[[ Entries shown, beginning ]]

(** [uvmalloc] for the guard page and the stack, and [uvmclear]. *)
Lemma make_stack s root n l : image kend s root n l → n mod PGSIZE = 0 → n + 3 * PGSIZE ≤ TRAPFRAME →
  ∃ r s1 l1, uvmalloc kend root n (n + 3 * PGSIZE) PTE_W s = Ok r s1 ∧
    (r = 0 ∧ stage s s1 root n l l1 ∨
     r = n + 3 * PGSIZE ∧ ∃ s2, uvmclear root n s1 = Ok tt s2 ∧ stage s s2 root (n + 3 * PGSIZE) l l1 ∧
       stack_ok (km_mem s2) root (n + PGSIZE) (n + 3 * PGSIZE) ∧
       (∀ va, n ≤ va < n + PGSIZE → ¬ umapped (km_mem s2) root va) ∧
       (∀ va, 0 ≤ va < n → pte_at (km_mem s2) root va = pte_at (km_mem s) root va ∧ uread (km_mem s2) root va = uread (km_mem s) root va)).
Proof.
  intros Him Hal Htop. assert (Htf := TRAPFRAME_eq). assert (Hmax := MAXVA_eq). destruct Him as [Hus Hsz Hmp Htp] eqn:Heq. clear Heq.
  assert (Hrn : PGROUNDUP n = n) by (apply PGROUNDUP_of_aligned; unfold PGSIZE in *; lia || done).
  assert (Hrt : PGROUNDUP (n + 3 * PGSIZE) = n + 3 * PGSIZE) by (apply PGROUNDUP_of_aligned; unfold PGSIZE in *; (lia || zdm)).
  destruct (image_grow kend Hend s root n l (n + 3 * PGSIZE) PTE_W) as (r & s1 & l1 & He & HK & Hc & Hr); [by split|unfold PGSIZE in *; lia|done|].
  pose proof (kept_theirs s s1 root l l1 HK Hc) as Hth. exists r, s1, l1. split; [done|]. destruct Hr as [(-> & Him1 & Hal1)|(-> & Him1 & _)]; [right|left; split; [done|by split]].
  split; [done|]. destruct Hal1 as [N O R]. rewrite Hrn, Hrt in *.
  assert (HR : has (pte_at (km_mem s1) root n) PTE_R = true).
  { destruct (N n ltac:(unfold PGSIZE; lia)) as (_ & Hf & _). rewrite has_flags by done. rewrite Hf. done. }
  destruct (wp_inv _ _ _ (uvmclear_spec s1 root (n + 3 * PGSIZE) l1 n Him1 Hal ltac:(lia) ltac:(rewrite Hrt; unfold PGSIZE; lia) HR))
    as ([] & s2 & He2 & Him2 & Hth2 & Hu2 & Hp2 & Hr2).
  exists s2. split; [done|]. split; [split; [done|by eapply theirs_trans|intros q; rewrite Hu2; apply Hc]|]. split_and!.
  - intros va Hva. destruct (N va ltac:(unfold PGSIZE in *; lia)) as (Hum & Hf & _). unfold uwritable, umapped.
    rewrite Hp2 by (unfold PGSIZE in *; lia). rewrite decide_False by (unfold PGSIZE in *; zdm). split; [done|]. rewrite has_flags by done. by rewrite Hf.
  - intros va Hva (_ & _ & HU). rewrite Hp2 in HU by (unfold PGSIZE in *; lia). rewrite decide_True in HU by (unfold PGSIZE in *; zdm).
    destruct (no_user_flags (pte_at (km_mem s1) root va)) as (_ & H' & _). congruence.
  - intros va Hva. assert (Hm : mapped (km_mem s) root va) by (apply Hmp; lia).
    assert (Hp1 : pte_at (km_mem s1) root va = pte_at (km_mem s) root va) by (apply O; unfold PGSIZE in *; lia).
    split; [rewrite Hp2 by (unfold PGSIZE in *; lia); by rewrite decide_False by (unfold PGSIZE in *; zdm)|].
    rewrite Hr2; [by apply R|]. unfold mapped. by rewrite Hp1.
Qed.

[[ Entries shown, end ]]

Work item: Report each line of the material above where the word "ltac" appears.

Output below:
  { destruct (N n ltac:(unfold PGSIZE; lia)) as (_ & Hf & _). rewrite has_flags by done. rewrite Hf. done. }
  destruct (wp_inv _ _ _ (uvmclear_spec s1 root (n + 3 * PGSIZE) l1 n Him1 Hal ltac:(lia) ltac:(rewrite Hrt; unfold PGSIZE; lia) HR))
  - intros va Hva. destruct (N va ltac:(unfold PGSIZE in *; lia)) as (Hum & Hf & _). unfold uwritable, umapped.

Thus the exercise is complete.